Papers by Author: Wei Chen Lee

Abstract: The objective of this paper is to present the design and fabrication of a hybrid 5-axis machining and rapid prototyping machine tool. The rapid prototyping used for this machine was fused deposition method. The extruder of the fused deposition method and the cutting spindle were installed on each end of the rotary axis respectively to reduce the complexity of this machine. Preliminary experimental results demonstrated that the machine can increase the accuracy of the product made by low-cost fused deposition method.

Abstract: The electrical characteristics of an interconnection system, which include impedance, insertion loss, and return loss, can greatly affect its performance as the signal speed increases. The objective of this research was to understand the discrepancy between the computer-aided analysis and measurement results of an interconnection system, so that a more accurate prediction of the electrical characteristics of this system can be made during the design phase. It was discovered that in both the time and frequency domain the computer-aided analysis results were consistent with the measurement results. Given these conclusions the simulation model was modified to improve the impedance mismatch within the interconnection system. It was found that by properly designing the antipad, the impedance mismatch can be greatly reduced.

Abstract: Traditionally, three CT markers are attached to a surgical guide of dental implant surgery to correlate the implant positions in CT images and the drill positions of a drill press. To allow the drill press to know the positions of the CT markers, users need to use the press to probe the positions of them manually. This process is inaccurate and time-consuming. The objective of this research was to develop a new process to eliminate the traditional probing process. This new process uses two identical pairs of locating pins both in the plaster mold cavity and on the fixture of a CNC drill press, respectively. Since the position of the drill bit relative to the locating pins and the positions of the locating pins relative to the CT markers are designed by us, the drill press knows the positions of the CT markers without probing them. According to the preliminary evaluation results, the mean errors of the location and angle of the drilled holes were 0.696 mm and 1.23°, which indicate that this innovative idea presented in this paper is feasible and promising.

Abstract: The objective of this research was to study and improve the destructive 3D digitizer based on grinding technique that was developed previously. It is shown that the grinding technique used in the 3D digitizer generates better surface condition than the milling technique commonly used in other 3D digitizers, and this is beneficial to the subsequent image processing to obtain the profiles of the cross-sectional images. To increase the overall image resolution, an image-merging method was employed by putting a fiducial on top of the object to allow us to merge partial images into a full image. One of the key factors for the success of image processing is to have good contrast between the object and the background material, and we developed a program with a controllable power supply to automatically adjust the illumination based on the histograms of the images to obtain the maximum contrast. At the end, we performed an experiment by using Taguchi method and found out that the grinding depth is the most significant factor that can be controlled on the destructive 3D digitizer for burr length reduction.

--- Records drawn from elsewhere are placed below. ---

(** * UtilsRL.data_structure.sum_tree: the [SumTree] class

    A shallow embedding of [src/UtilsRL/data_structure/sum_tree.py] and the
    properties of the priority sum tree stated in the specification.

    Modelling decisions.
    - The class is embedded twice.  The module [Float64] is the class with
      the arithmetic of the program: [self.value] is a numpy array of
      float64, here a [list float] of binary64 floats, and [-], [+=], [*] and
      [<=] are the IEEE 754 operations with their rounding, infinities and
      NaN.  The definitions outside the module are the same methods over a
      [list Q] of exact rationals, with numeric equality [Qeq]: the algorithm
      when no operation rounds.
    - The two embeddings are tied by [sim]: along a run in which every
      subtraction and addition of [update] is exact ([exact_run], a check by
      computation), the float64 tree and the rational tree hold the same
      numbers ([sim_calls]).  Statements that name [Float64] are about the
      program in float64; the others are about the algorithm in exact
      arithmetic.
    - Python integers are [Z]; [//] is [Z.div] and [%] is [Z.modulo] (both
      floor conventions agree for a positive divisor).
    - [math.ceil(math.log2 n)] is [Z.log2_up n] for [n >= 1]; for [n <= 0]
      [math.log2] raises [ValueError].
    - Exceptions are values of [exn]; a method returns [result A], and an
      object is unchanged when a method raises: [update] can only raise at its
      first read of the array, before any write ([update_raise]).
    - numpy indexing with an integer accepts [-n <= i < n] (negative indices
      count from the end) and raises [IndexError] otherwise.
    - [__str__] takes numpy's [str] of an array as a parameter.
    - The [while] loop of [update] always terminates and is defined by
      well-founded recursion.  The recursion of [_find_helper] does not
      terminate for every index (index [-1] is its own left child), so it takes
      fuel: [None] means that the recursion has not returned yet. *)

From Stdlib Require Import ZArith QArith Qminmax Lia Lqa.
From Stdlib Require String Ascii DecimalString.
From Stdlib Require Import PrimFloat.
From Stdlib Require FloatOps SpecFloat FloatAxioms.
From stdpp Require Import base list.
From Equations Require Import Equations.

Import String.StringSyntax.
Delimit Scope string_scope with string.
Local Open Scope Z_scope.

(** Decimal literals of weights are read as Python reads them: the nearest
    float64. *)
Set Warnings "-inexact-float".

(** [lia] decides goals with [//] and [%] by a constant. *)
Ltac Zify.zify_post_hook ::= Z.to_euclidean_division_equations.

(** ** Exceptions and results *)

Inductive exn : Type :=
| ValueError
| IndexError
| ZeroDivisionError.

Inductive result (A : Type) : Type :=
| Ok (a : A)
| Raise (e : exn).

Arguments Ok {A} a.
Arguments Raise {A} e.

Definition bind {A B : Type} (m : result A) (k : A -> result B) : result B :=
  match m with
  | Ok a => k a
  | Raise e => Raise e
  end.

Notation "'let*' x ':=' m 'in' k" := (bind m (fun x => k))
  (at level 10, x name, m at level 100, k at level 200).

(** ** numpy arrays of weights *)

(** [a[i]] for an integer [i] on an array of length [n]: the position read. *)
Definition np_index (n : nat) (i : Z) : result nat :=
  if (0 <=? i) && (i <? Z.of_nat n) then Ok (Z.to_nat i)
  else if (- Z.of_nat n <=? i) && (i <? 0) then Ok (Z.to_nat (Z.of_nat n + i))
  else Raise IndexError.

Definition getitem (a : list Q) (i : Z) : result Q :=
  let* k := np_index (length a) i in
  match a !! k with
  | Some x => Ok x
  | None => Raise IndexError
  end.

Definition setitem (a : list Q) (i : Z) (x : Q) : result (list Q) :=
  let* k := np_index (length a) i in
  Ok (<[k := x]> a).

(** [a[lo:hi]]: negative bounds count from the end, and both are clipped. *)
Definition clip (n : nat) (i : Z) : nat :=
  let i := if i <? 0 then i + Z.of_nat n else i in
  Z.to_nat (Z.min (Z.max i 0) (Z.of_nat n)).

Definition slice (a : list Q) (lo hi : Z) : list Q :=
  let l := clip (length a) lo in
  let h := clip (length a) hi in
  take (h - l) (drop l a).

(** [np.max]: a zero-size array has no maximum. *)
Definition np_max (a : list Q) : result Q :=
  match a with
  | [] => Raise ValueError
  | x :: xs => Ok (fold_left Qmax xs x)
  end.

(** [np.zeros((n,))] *)
Definition np_zeros (n : Z) : list Q := replicate (Z.to_nat n) 0%Q.

(** [math.ceil(math.log2(n))] *)
Definition ceil_log2 (n : Z) : result Z :=
  if n <=? 0 then Raise ValueError else Ok (Z.log2_up n).

Definition py_mod (a b : Z) : result Z :=
  if b =? 0 then Raise ZeroDivisionError else Ok (a mod b).

(** ** The class *)

Record SumTree : Type := mkSumTree {
  max_size : Z;
  tree_depth : Z;
  tree_size : Z;
  curr : Z;
  size : Z;
  value : list Q
}.

Definition set_value (self : SumTree) (v : list Q) : SumTree :=
  mkSumTree (max_size self) (tree_depth self) (tree_size self)
            (curr self) (size self) v.

Definition set_cursor (self : SumTree) (c s : Z) : SumTree :=
  mkSumTree (max_size self) (tree_depth self) (tree_size self) c s (value self).

Definition __init__ (max_size : Z) : result SumTree :=
  let* tree_depth := ceil_log2 max_size in
  let tree_size := 2 ^ (tree_depth + 1) - 1 in
  Ok (mkSumTree max_size tree_depth tree_size 0 0 (np_zeros tree_size)).

(** The loop of [update]:
    [while (idx-1) // 2 >= 0: father = (idx-1) // 2; value[father] += diff;
     idx = father]. *)
Equations? propagate (value : list Q) (diff : Q) (idx : Z) : result (list Q)
  by wf (Z.to_nat idx) lt :=
  propagate value diff idx with Z_le_dec 0 ((idx - 1) / 2) := {
    | left _ with getitem value ((idx - 1) / 2) := {
        | Ok x with setitem value ((idx - 1) / 2) (x + diff)%Q := {
            | Ok value' := propagate value' diff ((idx - 1) / 2);
            | Raise e := Raise e };
        | Raise e := Raise e };
    | right _ := Ok value }.
Proof.
  assert (1 <= idx).
  { destruct (Z_le_dec 1 idx) as [|Hn]; [assumption|].
    assert ((idx - 1) / 2 < 0) by (apply Z.div_lt_upper_bound; lia). lia. }
  assert ((idx - 1) / 2 < idx) by (apply Z.div_lt_upper_bound; lia).
  lia.
Qed.

Definition update (self : SumTree) (idx : Z) (new_value : Q) : result SumTree :=
  let idx := idx + 2 ^ tree_depth self - 1 in
  let* old := getitem (value self) idx in
  let diff := (new_value - old)%Q in
  let* v := setitem (value self) idx new_value in
  let* v' := propagate v diff idx in
  Ok (set_value self v').

Definition add (self : SumTree) (new_value : Q) : result SumTree :=
  let idx := curr self in
  let* self' := update self idx new_value in
  let* c := py_mod (curr self' + 1) (max_size self') in
  Ok (set_cursor self' c (Z.min (size self' + 1) (max_size self'))).

Fixpoint _find_helper (fuel : nat) (self : SumTree) (target : Q) (index : Z)
  : option (result (Z * Q)) :=
  match fuel with
  | O => None
  | S fuel' =>
      if 2 * index + 1 >? tree_size self - 1 then
        Some (let* x := getitem (value self) index in
              Ok (index - 2 ^ tree_depth self + 1, x))
      else
        match getitem (value self) (2 * index + 1) with
        | Raise e => Some (Raise e)
        | Ok left_value =>
            if Qle_bool target left_value
            then _find_helper fuel' self target (2 * index + 1)
            else _find_helper fuel' self (target - left_value)%Q (2 * index + 2)
        end
  end.
(** What one thread can reach during a call: the caller's sequence objects,
    and the block-scope [static thread_local] variables of the two private
    accessors, each [None] until control first passes through its
    declaration. *)
Record world : Type := World {
  objects : gmap ref (list T);
  (* _impl_prng_engine()::random_device_seed *)
  random_device_seed : option random_device;
  (* _impl_prng_engine()::generator *)
  generator : option mt19937_64;
  (* _impl_trng_engine()::device *)
  device : option random_device
}.

(** State and undefined behaviour: [None] stands for an execution the
    language leaves undefined (an access outside the sequence, a dangling
    reference). *)
Definition M (A : Type) : Type := world → option (A * world).

Definition ret {A} (a : A) : M A := λ w, Some (a, w).

Definition bind {A B} (m : M A) (k : A → M B) : M B :=
  λ w, match m w with
       | Some (a, w') => k a w'
       | None => None
       end.

Definition undefined {A} : M A := λ _, None.

(** Reads through a reference to a sequence. *)
Definition deref (s : ref) : M (list T) :=
  λ w, match objects w !! s with
       | Some l => Some (l, w)
       | None => None
       end.

(* s.empty() *)
Definition empty (s : ref) : M bool :=
  bind (deref s) (λ l, ret (bool_decide (l = []))).

(* s.size() *)
Definition size (s : ref) : M Z :=
  bind (deref s) (λ l, ret (Z.of_nat (length l))).

(* s[i], for the unchecked operator[] of vector and array *)
Definition subscript (s : ref) (i : Z) : M T :=
  bind (deref s) (λ l,
    if bool_decide (0 ≤ i < Z.of_nat (length l))
    then match l !! Z.to_nat i with
         | Some x => ret x
         | None => undefined
         end
    else undefined).

(* a[i] = x on a local std::array held by value *)
Definition array_assign (a : list T) (i : Z) (x : T) : M (list T) :=
  if bool_decide (0 ≤ i < Z.of_nat (length a))
  then ret (<[Z.to_nat i := x]> a)
  else undefined.

(** [for (size_t i{ 0 }; i < count; ++i) body]: [count] iterations, the
    body seeing [i = 0, 1, ...]; [i] stays below [count], so [++i] never
    wraps. *)
Fixpoint for_range {S} (n : nat) (i : Z) (body : Z → S → M S) (s : S)
  : M S :=
  match n with
  | O => ret s
  | Datatypes.S n' => bind (body i s) (for_range n' (i + 1) body)
  end.

Definition for_loop {S} (count : Z) (body : Z → S → M S) (s : S) : M S :=
  for_range (Z.to_nat count) 0 body s.
End state.

Arguments world {std} T.
Arguments M {std} T A.

#[global] Instance M_ret `{std : StdRandom} {T : Type} : MRet (M T) :=
  λ A, @ret std T A.
#[global] Instance M_bind `{std : StdRandom} {T : Type} : MBind (M T) :=
  λ A B k m, @bind std T A B m k.

(** ** class random_prng *)

Module random_prng.
Section random_prng.
Context `{std : StdRandom} {T : Type} `{!ValueInit T}.

(** [_impl_prng_engine()].  The two thread-local statics are initialised
    in declaration order the first time the thread gets here; the generator
    is seeded with one word read from the freshly built device.  The
    returned reference designates the [generator] slot of the thread. *)
Definition _impl_prng_engine : M T unit :=
  λ w,
    let seed_dev := default random_device_ctor (random_device_seed w) in
    match generator w with
    | Some g =>
        Some ((), World (objects w) (Some seed_dev) (Some g) (device w))
    | None =>
        let '(seed, seed_dev') := random_device_call seed_dev in
        Some ((), World (objects w) (Some seed_dev')
                        (Some (mt19937_64_ctor seed)) (device w))
    end.

(** [distribution(engine)] on the engine [_impl_prng_engine()] refers to. *)
Definition distribution_call (distribution : uniform_int_distribution)
  : M T (Z * uniform_int_distribution) :=
  λ w,
    match generator w with
    | Some g =>
        let '(i, distribution', g') := call_mt19937_64 distribution g in
        Some ((i, distribution'),
              World (objects w) (random_device_seed w) (Some g') (device w))
    | None => None
    end.

(* template<typename T> static T random(const std::vector<T>& vec) *)
Definition random_vec (vec : ref) : M T T :=
  e ← empty vec;
  if e : bool then mret value_init else
  n ← size vec;
  let distribution := uniform_int_distribution_ctor 0 (size_t_sub n 1) in
  _ ← _impl_prng_engine;
  '(i, _) ← distribution_call distribution;
  subscript vec i.

(* template<typename T>
   static std::vector<T> random(const std::vector<T>& vec, const size_t count) *)
(** [count] is a [size_t].  The result is the returned vector, or the
    exception that leaves the function when [reserve] refuses [count]. *)
Definition random_vec_n `{!VectorLimits T} (vec : ref) (count : Z)
  : M T (exception + list T) :=
  e ← empty vec;
  if e : bool then mret (inr []) else
  if bool_decide (count = 0) then mret (inr []) else
  if bool_decide (count = 1) then (x ← random_vec vec; mret (inr [x])) else
  let ret_vec : list T := [] in
  match reserve (T := T) count with
  | inl thrown => mret (inl thrown)
  | inr _ =>
      n ← size vec;
      let distribution :=
        uniform_int_distribution_ctor 0 (size_t_sub n 1) in
      _ ← _impl_prng_engine;
      '(ret_vec, _) ←
        for_loop count
          (λ _ '(ret_vec, distribution),
             '(i, distribution) ← distribution_call distribution;
             x ← subscript vec i;
             mret (ret_vec ++ [x], distribution))
          (ret_vec, distribution);
      mret (inr ret_vec)
  end.
(** [buf[i] = b] for an index inside the buffer; outside, the store is
    dropped, as node does for a typed array. *)
Fixpoint set (buf : Buffer) (i : nat) (b : byte) : Buffer :=
  match buf, i with
  | [], _ => []
  | _ :: tl, O => b :: tl
  | hd :: tl, S j => hd :: set tl j b
  end.

(** [buf.writeUInt8(value, offset, noAssert)] with [noAssert] truthy. *)
Definition writeUInt8 (buf : Buffer) (value : Z) (offset : nat) : Buffer :=
  set buf offset (byte_of_Z value).

(** [buf.writeUInt32BE(value, offset, noAssert)] with [noAssert] truthy:
    no range check, the value is stored modulo 2^32, most significant byte
    first. *)
Definition writeUInt32BE (buf : Buffer) (value : Z) (offset : nat) : Buffer :=
  let b1 := set buf offset (byte_of_Z (Z.shiftr value 24)) in
  let b2 := set b1 (offset + 1) (byte_of_Z (Z.shiftr value 16)) in
  let b3 := set b2 (offset + 2) (byte_of_Z (Z.shiftr value 8)) in
  set b3 (offset + 3) (byte_of_Z value).

(** [buf.readUInt8(offset)]; every call site checks the length first, so
    the default is never read. *)
Definition readUInt8 (buf : Buffer) (offset : nat) : Z :=
  byte_to_Z (nth offset buf x00).

(** [buf.readUInt32BE(offset, noAssert)]. *)
Definition readUInt32BE (buf : Buffer) (offset : nat) : Z :=
  readUInt8 buf offset * 16777216
  + (Z.lor (Z.shiftl (readUInt8 buf (offset + 1)) 16)
       (Z.lor (Z.shiftl (readUInt8 buf (offset + 2)) 8)
          (readUInt8 buf (offset + 3)))).

(** [buf.slice(start)] and [buf.slice(start, end)] for indices that are
    not negative; both clamp at the end of the buffer. *)
Definition slice_from (buf : Buffer) (start : Z) : Buffer :=
  skipn (Z.to_nat start) buf.

Definition slice (buf : Buffer) (start stop : Z) : Buffer :=
  firstn (Z.to_nat stop - Z.to_nat start) (skipn (Z.to_nat start) buf).

(** [Buffer.concat(list)]. *)
Definition concat (bufs : list Buffer) : Buffer := List.concat bufs.

End Buf.

Import Buf.

(** ** Messages and the codec options *)

(** What a codec handles: a [Buffer], or an application object, whose
    type [Obj] the codec never looks into. *)
Inductive jsval (Obj : Type) : Type :=
| VBuffer (b : Buffer)
| VObject (o : Obj).
Arguments VBuffer {Obj} b.
Arguments VObject {Obj} o.

(** [opts.marshal] "converts an object into a Buffer", [opts.unmarshal]
    "converts a decoded buffer into an object"; either may be absent and
    either may throw. *)
Record Opts (Obj : Type) : Type := mkOpts {
  marshal : option (jsval Obj -> result Buffer);
  unmarshal : option (Buffer -> result (jsval Obj))
}.
Arguments mkOpts {Obj} marshal unmarshal.
Arguments marshal {Obj} o.
Arguments unmarshal {Obj} o.

(** [opts || {}] when no option is given. *)
Definition noOpts {Obj : Type} : Opts Obj := mkOpts None None.

Definition MINIMUM_ENCODED_LENGTH : Z := 5.
Definition LENGTH_INDEX : nat := 1.
Definition COMPRESSION_INDEX : nat := 0.

(** ** MsgHeaderStream *)

Module MsgHeaderStream.

(** The fields the stream keeps: the chunks written so far and their
    total size in bytes. *)
Record t : Type := mk {
  body : list Buffer;
  size : Z
}.

(** The constructor: an empty body, [this.size = 0]. *)
Definition new : t := mk [] 0.

(** [_write(chunk, enc, next)]. *)
Definition _write (this : t) (chunk : Buffer) : t :=
  mk (body this ++ [chunk]) (size this + len chunk).

(** The header block of [getBody], written into an arbitrary five-byte
    buffer [buf]. *)
Definition header_in (buf : Buffer) (this : t) : Buffer :=
  writeUInt32BE (writeUInt8 buf 0 0) (size this) 1.

(** [getBody()]: the header, then every part.  Each part is a [Buffer]
    (the source stream is in byte mode), so only the first branch of the
    loop over [parts] is taken. *)
Definition getBody (this : t) : Buffer :=
  let buf := header_in (alloc 5) this in
  let parts := buf :: body this in
  Buf.concat parts.

End MsgHeaderStream.

(** ** encodeMessage and decodeMessage *)

(** The chunks a byte-mode [Readable] hands to its pipe after
    [s.push(b); s.push(null)]: the buffer itself, or nothing when it is
    empty (an empty chunk is not queued). *)
Definition readable_chunks (b : Buffer) : list Buffer :=
  match b with
  | [] => []
  | _ :: _ => [b]
  end.

(** [s.pipe(dest)] followed by the ['finish'] callback of the concat
    stream, which passes [getBody()] to [done]. *)
Definition pipe_to_header (b : Buffer) : Buffer :=
  MsgHeaderStream.getBody
    (fold_left MsgHeaderStream._write (readable_chunks b) MsgHeaderStream.new).

(** [encodeMessage(message, opts, done)].  Without [opts.marshal] the
    message is pushed as it is; a byte-mode [Readable] refuses a chunk
    that is not a [Buffer]. *)
Definition encodeMessage {Obj : Type} (message : jsval Obj) (opts : Opts Obj)
  : result Buffer :=
  match marshal opts with
  | Some f =>
      match f message with
      | Ok b => Ok (pipe_to_header b)
      | Throw err => Throw err
      end
  | None =>
      match message with
      | VBuffer b => Ok (pipe_to_header b)
      | VObject _ => Throw (TypeError "Invalid non-string/buffer chunk")
      end
  end.

(** [decodeMessage(encoded, opts, done)]. *)
Definition decodeMessage {Obj : Type} (encoded : Buffer) (opts : Opts Obj)
  : result (jsval Obj) :=
  let buf := encoded in
  if len buf <? MINIMUM_ENCODED_LENGTH then
    Throw (RangeError "Encoded message was smaller than 5")
  else
    let compression := readUInt8 buf COMPRESSION_INDEX in
    let length := readUInt32BE buf LENGTH_INDEX in
    let payload := slice_from buf MINIMUM_ENCODED_LENGTH in
    if (compression =? 0) && negb (len payload =? length) then
      Throw (Error "Encoded message length is wrong")
    else
      match unmarshal opts with
      | Some f => f payload
      | None => Ok (VBuffer payload)
      end.

(** ** DecodingStream *)

Module DecodingStream.

Section Stream.
Context {Obj : Type}.

(** The fields of the stream: [_buffer] ([null] at first) and
    [_unmarshal]. *)
Record t : Type := mk {
  _buffer : option Buffer;
  _unmarshal : option (Buffer -> result (jsval Obj))
}.

(** The constructor. *)
Definition new (opts : Opts Obj) : t := mk None (unmarshal opts).

(** [_transform(chunk, unused_encoding, next)]: the stream afterwards and
    what was pushed downstream, or the exception of the unmarshaller. *)
Definition _transform (this : t) (chunk : Buffer)
  : result (t * list (jsval Obj)) :=
  let buffer :=
    match _buffer this with
    | Some b => Buf.concat [b; chunk]
    | None => chunk
    end in
  if len buffer <? MINIMUM_ENCODED_LENGTH then
    Ok (mk (Some buffer) (_unmarshal this), [])
  else
    let length := readUInt32BE buffer LENGTH_INDEX in
    let payloadLength := length + MINIMUM_ENCODED_LENGTH in
    if len buffer <? payloadLength then
      Ok (mk (Some buffer) (_unmarshal this), [])
    else
      let msg := slice buffer MINIMUM_ENCODED_LENGTH payloadLength in
      pushed <- match _unmarshal this with
                | Some f => f msg
                | None => Ok (VBuffer msg)
                end ;;
      Ok (mk (Some (slice_from buffer payloadLength)) (_unmarshal this),
          [pushed]).

(** [_flush(done)]: what is pushed before [done()], or the error emitted
    instead of calling [done].  [decodeMessage] is called with [null]
    options, so what it hands over is always the payload buffer; the
    [VObject] case only completes the match. *)
Definition _flush (this : t) : result (list (jsval Obj)) :=
  match _buffer this with
  | None => Ok []
  | Some buffer =>
      if len buffer =? 0 then Ok []
      else
        buf <- decodeMessage buffer noOpts ;;
        match _unmarshal this with
        | Some f =>
            match buf with
            | VBuffer b => pushed <- f b ;; Ok [pushed]
            | VObject _ => Ok [buf]
            end
        | None => Ok [buf]
        end
  end.

(** The stream machinery: every written chunk goes through [_transform]
    in order.  The result is what was emitted and the stream at the end,
    or what was emitted before an error and the error. *)
Fixpoint write_all (this : t) (chunks : list Buffer)
  : list (jsval Obj) * result t :=
  match chunks with
  | [] => ([], Ok this)
  | chunk :: rest =>
      match _transform this chunk with
      | Throw err => ([], Throw err)
      | Ok (this', out) =>
          let (outs, r) := write_all this' rest in
          (out ++ outs, r)
      end
  end.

Abstract: The objective of this research is to design and fabricate a general purpose 3D digitizer based on grinding technique to completely acquire the geometry of an object, including its inner structure, and accurately create its CAD model. How the 3D digitizer works is as follows. First a thin layer of an object that is fixed in epoxy is removed by a grinder and the image of the cross section is taken by a CCD camera. The process is repeated until the images of all the cross sections of the object are captured. Then the images are stacked up by using software 3D-DOCTOR to obtain the 3D CAD model. The accuracy of the 3D digitizer developed in the research was within 0.03 mm when measuring a length of 5.50 mm and the gauge R&R percentage was 25.99%. The performance shows that the 3D digitizer is promising for use in industry.